= To do =
Print the lines that run from the line with "apply elem_of_cons in" to the line with "left of the", keeping both end lines, exactly as they appear in the entries below, and nothing else.

= Source records =
Lemma fill_no_truncation b o m f :
  wf b → validate o = Ok tt → in_s 128 (o_size o) →
  m ∈ live_side b (other_side (o_side o)) → 0 < f ≤ quantity m → f ≤ quantity o → f < 2 ^ 127.
Proof.
  intros Hwf Hv Hr Hm Hf Hfo. pose proof (taker_ok o Hv Hr) as Hok.
  pose proof (wf_side_order _ _ _ Hwf Hm) as Hmk.
  destruct (o_side o) eqn:Hs; simpl in Hmk.
  - pose proof (long_quantity _ _ _ Hok eq_refl). lia.
  - pose proof (long_quantity _ _ _ Hmk eq_refl). lia.
Qed.

(** What the results report of each fill. *)
Lemma results_of_spec mk fs qty :
  Forall (λ r, ∃ m f q', (m, f) ∈ fs ∧ trade r = mk (o_id m) (o_price m) (as_i128 f) ∧
                 maker_order_id r = o_id m ∧ maker_remaining r = as_i128 (quantity m - f) ∧
                 taker_remaining r = as_i128 q') (results_of mk fs qty).
Proof.
  revert qty. induction fs as [|[m f] fs IH]; intros qty; [constructor|]. simpl.
  constructor.
  - exists m, f, (qty - f). by split; [left|].
  - eapply Forall_impl; [apply IH|]. intros r (m' & f' & q' & ? & ?).
    exists m', f', q'. by split; [right|].
Qed.

Lemma results_sizes t id fs qty :
  Forall (λ mf, 0 ≤ mf.2 < 2 ^ 127) fs →
  sumZ ((λ r, t_size (trade r)) <$> results_of (trade_for t id) fs qty) = filled fs.
Proof.
  intros Hf. revert qty. induction Hf as [|[m f] fs Hmf _ IH]; intros qty; [done|].
  rewrite filled_cons. simpl. rewrite IH. f_equal.
  destruct t; simpl; by apply as_i128_small.
Qed.

(** A taker with quantity left has exhausted every maker it crosses. *)
Lemma priority_fill_uncrossed t limit l qty fs rest :
  Forall (λ m, 0 < quantity m) l → price_sorted (other_side t) l →
  priority_fill (crosses_limit t limit) l qty = (fs, rest) →
  (∀ p, p ∈ o_price <$> rest → p ∈ o_price <$> l) ∧
  (0 < qty - filled fs → Forall (λ m, crosses_limit t limit (o_price m) = false) rest).
Proof.
  intros Hq. revert qty fs rest. induction Hq as [|m l Hm Hl IH]; intros qty fs rest Hs Hpf; simpl in Hpf.
  { by simplify_eq. }
  apply StronglySorted_inv in Hs as [Hs Hlt].
  case_decide; [|simplify_eq; split; [done|cbn; lia]].
  destruct (crosses_limit t limit (o_price m)) eqn:Hc.
  - destruct (priority_fill _ l (qty - _)) as [fs' rest'] eqn:E. simplify_eq.
    assert (0 ≤ filled fs') by (eapply priority_fill_props; [exact Hl| |exact E]; lia).
    apply IH in E as [Hp Hr]; [|done]. rewrite filled_cons. split.
    + intros p. case_decide; [by right; apply Hp|].
      rewrite !fmap_cons, !elem_of_cons. simpl. intros [?|?]; [by left|right; by apply Hp].
    + intros Hpos. case_decide as Hz; [apply Hr; lia|lia].
  - simplify_eq. split; [done|]. intros _. constructor; [done|].
    eapply Forall_impl; [exact Hlt|]. simpl. intros o Ho. apply not_true_iff_false. intros Hc'.
    by rewrite (crosses_limit_mono t limit _ _ Ho Hc') in Hc.
Qed.

Lemma clob_demo_reachable : reachable demo_book.
Proof.
  eapply rtc_l.
  { eapply (step_process new demo_maker_1); [by vm_compute|vm_compute; reflexivity]. }
  eapply rtc_l; [|apply rtc_refl].
  eapply (step_process _ demo_maker_2); [by vm_compute|vm_compute; reflexivity].
Qed.

(** No bid reaches an ask. *)
Lemma uncrossed_sides b t :
  uncrossed b ↔ ∀ o m, o ∈ live_side b t → m ∈ live_side b (other_side t) →
                  crosses_limit t (o_price o) (o_price m) = false.
Proof.
  unfold uncrossed, crosses_limit. destruct t; simpl; setoid_rewrite Z.leb_gt; naive_solver lia.
Qed.

(** ** Queries *)

Lemma order_live b id o : wf b → order b id = Some o ↔ o ∈ live b ∧ o_id o = id.
Proof.
  intros Hwf. unfold order. split.
  - destruct (index b !! id) as [loc|] eqn:Hix; [|done].
    apply (wf_index_lookup b) in Hix as (o' & Ho' & <- & <-); [|done].
    destruct (wf_side b (o_side o') Hwf) as (Hok & Hnd & _).
    rewrite fmap_app in Hnd. apply NoDup_app in Hnd as (Hnd & _).
    apply elem_of_live in Ho' as Hs; [|done].
    destruct (live_order_split _ _ o' Hok Hnd Hs) as (? & ? & ? & ? & _ & Hg & Hf).
    simpl. rewrite Hg, Hf. simpl. intros [= <-]. done.
  - intros [Ho <-]. rewrite (index_lookup_live _ _ Hwf Ho).
    destruct (wf_side b (o_side o) Hwf) as (Hok & Hnd & _).
    rewrite fmap_app in Hnd. apply NoDup_app in Hnd as (Hnd & _).
    apply elem_of_live in Ho as Hs; [|done].
    destruct (live_order_split _ _ o Hok Hnd Hs) as (? & ? & ? & ? & _ & Hg & Hf).
    simpl. by rewrite Hg, Hf.
Qed.

Lemma len_live b : wf b → len b = length (live b).
Proof.
  intros [_ Hnd Hix]. unfold len. rewrite Hix. clear Hix.
  induction (live b) as [|o l IH]; [done|].
  apply NoDup_cons in Hnd as [Hni Hnd]. apply index_of_lookup_None in Hni.
  specialize (IH Hnd). unfold index_of in *. rewrite fmap_cons. simpl.
  by rewrite map_size_insert_None, IH.
Qed.

Lemma best_head b s : wf b → best b s = o_price <$> head (live_side b s).
Proof.
  intros [Hl _ _]. specialize (Hl s). unfold live_side, level_orders.
  assert (best b s = om_first (side_levels b s)) as -> by by destruct s.
  destruct (side_levels b s) as [|[p q] m]; [done|].
  destruct Hl as [_ [[Hne Hq] _]%Forall_cons]. simpl in *.
  destruct q as [|o q]; [done|]. apply Forall_cons in Hq as [(_ & <- & _) _]. done.
Qed.

Lemma best_is_best b s p m :
  wf b → best b s = Some p → m ∈ live_side b s → before s (o_price m) p = false.
Proof.
  intros Hwf Hb Hm. rewrite best_head in Hb by done.
  pose proof (side_price_sorted b s Hwf) as Hs.
  destruct (live_side b s) as [|o l]; [done|]. simpl in Hb. simplify_eq.
  apply StronglySorted_inv in Hs as [_ Hlt]. rewrite Forall_forall in Hlt.
  apply elem_of_cons in Hm as [-> |Hm]; [apply lt_irrefl|by apply Hlt].
Qed.

(** ** Properties *)

(** C3: Price-time priority.  On every reachable book, an accepted order trades with exactly the
    makers that satisfy its limit, in the book's priority order, each receiving what is left of
    the order's quantity after the makers with priority over it (at most its own quantity), at the
    maker's price.  What is left of the order rests behind every order at its price or better.  The
    opposite side keeps every order in its place: a maker that did not trade unchanged, one that
    traded in part with the rest of its size, and only those filled in full are gone.  The one
    exception is an order of which 2^127 is left, which only a short of size [i128::MIN] that meets no
    maker has: it aborts. *)
Theorem process_order_price_time b o :
  reachable b → validate o = Ok tt → contains b (o_id o) = false →
  let t := o_side o in
  let fs := fills_of (crossing b t (o_price o)) (quantity o) in
  let rem := quantity o - filled fs in
  if decide (rem < 2 ^ 127) then
    ∃ b', process_order b o = Ret (results_of (trade_for t (o_id o)) fs (quantity o), b') ∧
      live_side b' (other_side t) = live_side b (other_side t) ≫= left_of fs ∧
      if decide (0 < rem) then
        pushed t (o_price o) (with_size o (rem * sign_multiplier t)) (live_side b t) (live_side b' t)
      else live_side b' t = live_side b t
  else process_order b o = Panic.
Proof.
  intros Hwf%reachable_wf Hv Hc t fs rem.
  pose proof (process_order_spec b o Hwf Hv Hc) as Hspec. cbv zeta in Hspec. fold t in Hspec.
  destruct (priority_fill _ _ _) as [fs' rest] eqn:E.
  pose proof (priority_fill_left _ _ _ _ _ (live_quantities b (other_side t) Hwf) (live_side_ids b (other_side t) Hwf) E) as Hleft.
  apply sweep_allocation in E as (Hfs & _ & _); [|done|unfold quantity; lia].
  fold fs in Hfs. subst fs'. fold rem in Hspec. case_decide; [|done].
  destruct Hspec as (b' & ? & _ & Hrest & ?). exists b'. by rewrite Hrest.
Qed.

Lemma process_order_price_time_witness :
  snd <$> fills_of (crossing demo_book Long 101) 8 = [5; 3] ∧
  ∃ b', process_order demo_book demo_taker =
          Ret (results_of (trade_for Long 3)
                 (fills_of (crossing demo_book Long 101) 8) 8, b') ∧
    (λ m, (o_id m, o_size m)) <$> live_side b' Short = [(2, -4)] ∧
    live_side b' Long = live_side demo_book Long.
Proof.
  split; [vm_compute; reflexivity|].
  pose proof (process_order_price_time demo_book demo_taker clob_demo_reachable eq_refl eq_refl) as H.
  cbv zeta in H. rewrite decide_True in H by by vm_compute. destruct H as (b' & Hp & Hm & Hl).
  exists b'. split; [exact Hp|]. change (other_side (o_side demo_taker)) with Short in Hm.
  split; [rewrite Hm; by vm_compute|].
  rewrite decide_False in Hl by by vm_compute. exact Hl.
Defined.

= Answer area =
  apply elem_of_cons in Hm as [-> |Hm]; [apply lt_irrefl|by apply Hlt].
Qed.

(** ** Properties *)

(** C3: Price-time priority.  On every reachable book, an accepted order trades with exactly the
    makers that satisfy its limit, in the book's priority order, each receiving what is left of
    the order's quantity after the makers with priority over it (at most its own quantity), at the
    maker's price.  What is left of the order rests behind every order at its price or better.  The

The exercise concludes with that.